___ Available data

(** Only the indices change with a removal from them. *)
Lemma removed_with_indices st c : exists per_component per_entity,
  fst (StoreGc.remove_chunk_from_virtual_indices st c) = with_indices st per_component per_entity.
Proof.
  unfold StoreGc.remove_chunk_from_virtual_indices.
  destruct (match temporal_chunk_ids_per_entity_per_component st !! Chunk.entity_path c with None => _ | _ => _ end) as [per_component ?].
  destruct (match temporal_chunk_ids_per_entity st !! Chunk.entity_path c with None => _ | _ => _ end) as [per_entity ?].
  by exists per_component, per_entity.
Qed.

(** [remove_min_row_id] and [remove_physical] together: what the fields become. *)
Lemma remove_fields st c ctx' : Lineage.drop_lineage_reference (lineages st) (Chunk.id c) = Some ctx' ->
  let st' := StoreGc.remove_physical (StoreGc.remove_min_row_id st c) c in
  physical st' = delete (Chunk.id c) (physical st)
  /\ lineages st' = ctx'
  /\ physical_chunk_ids_per_min_row_id st'
     = match Chunk.row_id_range c with
       | Some (row_id_min, _) => physical_chunk_ids_per_min_row_id st ∖ {[(row_id_min, Chunk.id c)]}
       | None => physical_chunk_ids_per_min_row_id st
       end
  /\ temporal_physical_chunks_stats st' = temporal_physical_chunks_stats st
  /\ same_rest st st'
  /\ (forall cs, virtual_indexes st cs -> (forall c', c' ∈ cs -> Chunk.id c' = Chunk.id c -> c' = c) ->
       virtual_indexes st' (if decide (is_Some (chunks_lineage ctx' !! Chunk.id c)) then cs else others c cs)).
Proof.
  intros Hrun st'. set (st1 := StoreGc.remove_min_row_id st c) in *.
  assert (physical st1 = physical st /\ lineages st1 = lineages st
    /\ temporal_physical_chunks_stats st1 = temporal_physical_chunks_stats st /\ same_rest st st1
    /\ (forall cs, virtual_indexes st cs -> virtual_indexes st1 cs)) as (Hp1 & Hl1 & Hs1 & Hr1 & Hv1).
  { unfold st1, StoreGc.remove_min_row_id. destruct (Chunk.row_id_range c) as [[? ?]|]; by split_and!. }
  set (st2 := StoreGc.drop_lineage (with_physical st1 (delete (Chunk.id c) (physical st1))
                (physical_chunk_ids_per_min_row_id st1)) (Chunk.id c)).
  assert (lineages st2 = ctx') as Hl2.
  { unfold st2, StoreGc.drop_lineage. cbn [with_lineages with_physical lineages]. rewrite Hl1, Hrun. done. }
  assert (st' = if bool_decide (chunks_lineage ctx' !! Chunk.id c = None)
                then fst (StoreGc.remove_chunk_from_virtual_indices st2 c) else st2) as ->.
  { unfold st', StoreGc.remove_physical. fold st1 st2. by rewrite Hl2. }
  assert (same_rest st st2) as Hr2 by (apply (same_rest_trans st st1 st2); [done|by split_and!]).
  assert (forall cs, virtual_indexes st cs -> virtual_indexes st2 cs) as Hv2.
  { intros cs Hv. eapply virtual_indexes_ext; [| |by apply Hv1]; done. }
  assert (physical_chunk_ids_per_min_row_id st1 = match Chunk.row_id_range c with
       | Some (row_id_min, _) => physical_chunk_ids_per_min_row_id st ∖ {[(row_id_min, Chunk.id c)]}
       | None => physical_chunk_ids_per_min_row_id st end) as Hm1.
  { unfold st1, StoreGc.remove_min_row_id. by destruct (Chunk.row_id_range c) as [[? ?]|]. }
  destruct (chunks_lineage ctx' !! Chunk.id c) as [l|] eqn:El.
  - rewrite bool_decide_false by done.
    split_and!; [by unfold st2; cbn; rewrite Hp1|done|done|done|done|].
    intros cs Hv _. rewrite decide_True by eauto. auto.
  - rewrite bool_decide_true by done.
    destruct (removed_with_indices st2 c) as (a & b & E). split_and!;
      try (rewrite E; cbn [with_indices physical_chunks_per_chunk_id lineages physical_chunk_ids_per_min_row_id
        temporal_physical_chunks_stats]); [by unfold st2; cbn; rewrite Hp1|done|done|done|done|].
    intros cs Hv Huniq. rewrite decide_False by (intros [? ?]; congruence). rewrite <- E.
    apply virtual_indexes_removed; [done|auto].
Qed.

Lemma NoDup_others c cs : NoDup (Chunk.id <$> cs) -> NoDup (Chunk.id <$> others c cs).
Proof. intros Hnd. eapply sublist_NoDup; [exact Hnd|]. apply fmap_sublist. unfold others. apply sublist_filter. Qed.

(** What is left of [cs] when [c] leaves memory. *)
Definition left_of (m' : gmap ChunkId.t TrackedDirectChunkLineage) c (cs : list Chunk.t) : list Chunk.t :=
  if decide (is_Some (m' !! Chunk.id c)) then cs else others c cs.

Lemma elem_of_left_of m' c cs c' : c' ∈ left_of m' c cs -> c' ∈ cs.
Proof. unfold left_of. case_decide; [done|]. by intros [_ ?]%elem_of_others. Qed.

Lemma left_of_elem m' c cs c' : c' ∈ cs -> Chunk.id c' <> Chunk.id c -> c' ∈ left_of m' c cs.
Proof. unfold left_of. case_decide; [done|]. by intros ? ?; apply elem_of_others. Qed.

Lemma NoDup_left_of m' c cs : NoDup (Chunk.id <$> cs) -> NoDup (Chunk.id <$> left_of m' c cs).
Proof. unfold left_of. case_decide; [done|apply NoDup_others]. Qed.

Lemma removed_min_row_ids ids m c : min_row_ids_of ids m -> m !! Chunk.id c = Some c ->
  min_row_ids_of (match Chunk.row_id_range c with
                  | Some (row_id_min, _) => ids ∖ {[(row_id_min, Chunk.id c)]}
                  | None => ids
                  end) (delete (Chunk.id c) m).
Proof.
  intros Hall Hc row_id id. pose proof (Hall row_id id) as Hm.
  assert ((row_id, id) ∈ ids /\ id <> Chunk.id c
    <-> exists c' row_id_max, delete (Chunk.id c) m !! id = Some c'
          /\ Chunk.row_id_range c' = Some (row_id, row_id_max)) as <-.
  { rewrite Hm. split.
    - intros [(c' & mx & Hc' & Hr) Hne]. exists c', mx. by rewrite lookup_delete_ne.
    - intros (c' & mx & [Hne Hc']%lookup_delete_Some & Hr). split; [by exists c', mx|done]. }
  assert (id = Chunk.id c -> (row_id, id) ∈ ids ->
    exists mx, Chunk.row_id_range c = Some (row_id, mx)) as Hc'.
  { intros -> (c' & mx & Hc' & Hr)%Hm. assert (c' = c) as -> by congruence. by exists mx. }
  destruct (Chunk.row_id_range c) as [[row_id_min mx]|] eqn:Er.
  - rewrite elem_of_difference, elem_of_singleton. split.
    + intros [Hin Hne]. split; [done|]. intros Hid. destruct (Hc' Hid Hin) as (mx' & [= <- <-]). congruence.
    + intros [Hin Hne]. split; [done|]. intros [= _ ?]. congruence.
  - split; [|by intros [? _]]. intros Hin. split; [done|]. intros Hid. by destruct (Hc' Hid Hin) as (? & ?).
Qed.

(** One chunk leaves memory. *)
Lemma remove_step_ok st cs pending pending' c : store_ok st cs pending ->
  physical st !! Chunk.id c = Some c -> Chunk.is_static c = false -> pending ⊆ pending' ->
  (Lineage.is_root_chunk (lineage_of st) (Chunk.id c) = false -> Chunk.id c ∈ pending') ->
  let st1 := StoreGc.remove_physical (StoreGc.remove_min_row_id st c) c in
  exists stats, ChunkStoreChunkStats.sub (temporal_physical_chunks_stats st1) (ChunkStoreChunkStats.of_chunk c) = Done stats
    /\ let st' := with_temporal_stats st1 stats in
       store_ok st' (left_of (lineage_of st') c cs) pending'
       /\ physical st' = delete (Chunk.id c) (physical st) /\ same_rest st st'
       /\ shrunk (lineages st) (lineages st') /\ forgot (dom (physical st')) (lineages st) (lineages st').
Proof.
  intros Hok Hc Hstatic Hsub Hpend st1. pose proof Hok as [Hv Hnd Hk Hrows Ht Hcons Hm Hl Hled Hmiss Hsid Hsl Hsz Hms Hts Hss Hu].
  assert (Chunk.id c ∈ dom (physical st)) as Hdom by (apply elem_of_dom; eauto).
  destruct (leave_lineages_ok _ _ _ Hdom Hl) as (ctx' & Hrun & Hl' & Hshr & Hforg).
  destruct (remove_fields st c ctx' Hrun) as (Ep & El & Em & Es & Hrest & Hvirt). fold st1 in Ep, El, Em, Es, Hrest, Hvirt.
  destruct (stats_of_sub false (physical st) (Chunk.id c) c) as [Hsubs Hu'];
    [done|done|exact Hsz|intros Hdb; by apply Hu|].
  rewrite Es, Hts, Hsubs. eexists. split; [done|]. intros st'.
  assert (forall c', c' ∈ cs -> Chunk.id c' = Chunk.id c -> c' = c) as Huniq.
  { intros c' Hin Hid. apply (same_id_same_chunk cs); [done|by eapply Ht|done|done]. }
  assert (same_rest st st') as Hrest' by (eapply same_rest_trans; [exact Hrest|by split_and!]).
  pose proof (dom_delete_L (physical st) (Chunk.id c)) as Hdd.
  split_and!; [|by rewrite <- Ep|done|by rewrite <- El in Hshr|].
  2:{ change (physical st') with (physical st1). change (lineages st') with (lineages st1). by rewrite Ep, El, Hdd. }
  destruct Hrest as (_ & Hsi & Hst & _).
  split; unfold st'; cbn [with_temporal_stats physical_chunks_per_chunk_id physical_chunk_ids_per_min_row_id lineages
    temporal_physical_chunks_stats static_chunks_stats static_chunk_ids_per_entity]; rewrite ?Ep, ?El, ?Em.
  - eapply virtual_indexes_ext; [| |apply (Hvirt cs); done]; done.
  - by apply NoDup_left_of.
  - intros id c' [_ Hc']%lookup_delete_Some. by apply Hk.
  - intros id c' [_ Hc']%lookup_delete_Some. by eapply Hrows.
  - intros id c' [Hne Hc']%lookup_delete_Some Hs. apply left_of_elem; [by eapply Ht|]. rewrite (Hk id c' Hc'). congruence.
  - intros c1 c' Hin%elem_of_left_of [_ Hc']%lookup_delete_Some. by apply Hcons.
  - by apply removed_min_row_ids.
  - by rewrite Hdd.
  - by eapply led_shrunk.
  - intros c' Hin Hnone. pose proof (elem_of_left_of _ _ _ _ Hin) as Hin'.
    destruct (decide (Chunk.id c' = Chunk.id c)) as [Hid|Hne].
    + rewrite Hid. destruct (Lineage.is_root_chunk (lineage_of st) (Chunk.id c)) eqn:Hroot; [|by right; apply Hpend].
      left. apply (root_kept (dom (physical st)) (lineages st) ctx' (Chunk.id c)); try done.
      unfold left_of in Hin. case_decide; [done|]. by apply elem_of_others in Hin as [? _].
    + rewrite lookup_delete_ne in Hnone by congruence. destruct (Hmiss c' Hin' Hnone) as [Hroot|?]; [left|right; auto].
      by eapply manifest_root_kept; [exact Hshr|exact Hforg|apply Hl|].
  - rewrite Hsi. intros path per_component component id c' Hp Hi [_ Hc']%lookup_delete_Some. by eapply Hsid.
  - intros id c' l [_ Hc']%lookup_delete_Some Hs Hl2. destruct (proj1 Hshr id l Hl2) as (l0 & Hl0 & -> & _). by eapply Hsl.
  - intros id c' [_ Hc']%lookup_delete_Some. by eapply Hsz.
  - intros id c' [_ Hc']%lookup_delete_Some. by eapply Hms.
  - done.
  - by rewrite Hst, Hss, (stats_of_delete_other true _ _ c Hc).
  - intros Hdb. split; [by apply Hu'|]. rewrite (stats_of_delete_other true _ _ c Hc) by done. by apply Hu.
Qed.

(** *** Removing several *)

Lemma shrunk_trans ctx1 ctx2 ctx3 : shrunk ctx1 ctx2 -> shrunk ctx2 ctx3 -> shrunk ctx1 ctx3.
Proof.
  intros [Ha Hb] [Ha' Hb']. split.
  - intros id l Hl. destruct (Ha' id l Hl) as (l2 & Hl2 & -> & ->). by apply Ha.
  - intros id. destruct (Hb id) as [H21 H12], (Hb' id) as [H32 H23]. split.
    + intros [Hn Hs]. destruct (chunks_lineage ctx2 !! id) as [l2|] eqn:E2; [by apply H32; eauto|].
      destruct (H21 (conj eq_refl Hs)) as (? & ? & ?). destruct (H23 (or_intror eq_refl)) as (? & ? & ?).
      split_and!; [congruence|tauto|congruence].
    + intros Hor. assert (is_Some (chunks_lineage ctx2 !! id) \/ chunks_lineage ctx1 !! id = None) as Hor2.
      { destruct Hor as [[l Hl]|]; [left|by right]. destruct (Ha' id l Hl) as (? & -> & _). eauto. }
      destruct (H12 Hor2) as (? & ? & ?). destruct H23 as (? & ? & ?).
      * destruct Hor as [?|Hn]; [by left|right]. destruct (chunks_lineage ctx2 !! id) as [l2|] eqn:E2; [|done].
        destruct (Ha id l2 E2) as (? & ? & _). congruence.
      * split_and!; [congruence|tauto|congruence].
Qed.

Lemma forgot_trans (D D' : gset ChunkId.t) ctx1 ctx2 ctx3 : D' ⊆ D -> forgot D ctx1 ctx2 -> shrunk ctx1 ctx2 ->
  forgot D' ctx2 ctx3 -> shrunk ctx2 ctx3 -> forgot D' ctx1 ctx3.
Proof.
  intros Hsub Hf [Hs _] Hf' [Hs' _] id l Hl Hn. destruct (chunks_lineage ctx2 !! id) as [l2|] eqn:E.
  - destruct (Hs id l2 E) as (l1 & Hl1 & _ & Hm). destruct (Hf' id l2 E Hn) as (? & ? & ?).
    split_and!; [congruence|done|done].
  - destruct (Hf id l Hl E) as (? & Hni & Href). split_and!; [done|set_solver|].
    intros i li Hi. destruct (Hs' i li Hi) as (li2 & Hli2 & -> & _). by eapply Href.
Qed.

Lemma is_root_shrunk ctx ctx' id : shrunk ctx ctx' -> is_Some (chunks_lineage ctx' !! id) ->
  Lineage.is_root_chunk (chunks_lineage ctx') id = Lineage.is_root_chunk (chunks_lineage ctx) id.
Proof.
  intros [Hs _] [l Hl]. destruct (Hs id l Hl) as (l0 & Hl0 & Hlin & _).
  unfold Lineage.is_root_chunk, Lineage.direct_lineage. rewrite Hl, Hl0. simpl. by rewrite Hlin.
Qed.

(** [removed] left memory, and nothing else. *)
Definition without_physical st st' (removed : list Chunk.t) : Prop :=
  forall id, physical st' !! id = if decide (id ∈ Chunk.id <$> removed) then None else physical st !! id.

(** What a removal does to the state, whatever is said of indices. *)
Record removal st st' (cs cs' removed : list Chunk.t) : Prop := {
  rem_rest : same_rest st st';
  rem_physical : without_physical st st' removed;
  rem_distinct : NoDup (Chunk.id <$> removed);
  rem_were_physical c : c ∈ removed -> physical st !! Chunk.id c = Some c;
  rem_sound c : c ∈ cs' -> c ∈ cs;
  rem_complete c : c ∈ cs -> Chunk.id c ∉ Chunk.id <$> removed -> c ∈ cs';
  rem_manifest c : c ∈ cs -> manifest_root (lineage_of st) (Chunk.id c) -> c ∈ cs';
  rem_shrunk : shrunk (lineages st) (lineages st');
  rem_forgot : forgot (dom (physical st')) (lineages st) (lineages st');
}.

Lemma removal_nothing st cs : removal st st cs cs [].
Proof.
  split; try done; [constructor|by intros c ?%elem_of_nil|apply shrunk_refl|].
  intros id l Hl Hn. congruence.
Qed.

______

▶ **Task to carry out**:
Would you please return every line in the listing where "Definition" shows up?

▶ **Response for this exercise**:
Definition left_of (m' : gmap ChunkId.t TrackedDirectChunkLineage) c (cs : list Chunk.t) : list Chunk.t :=
Definition without_physical st st' (removed : list Chunk.t) : Prop :=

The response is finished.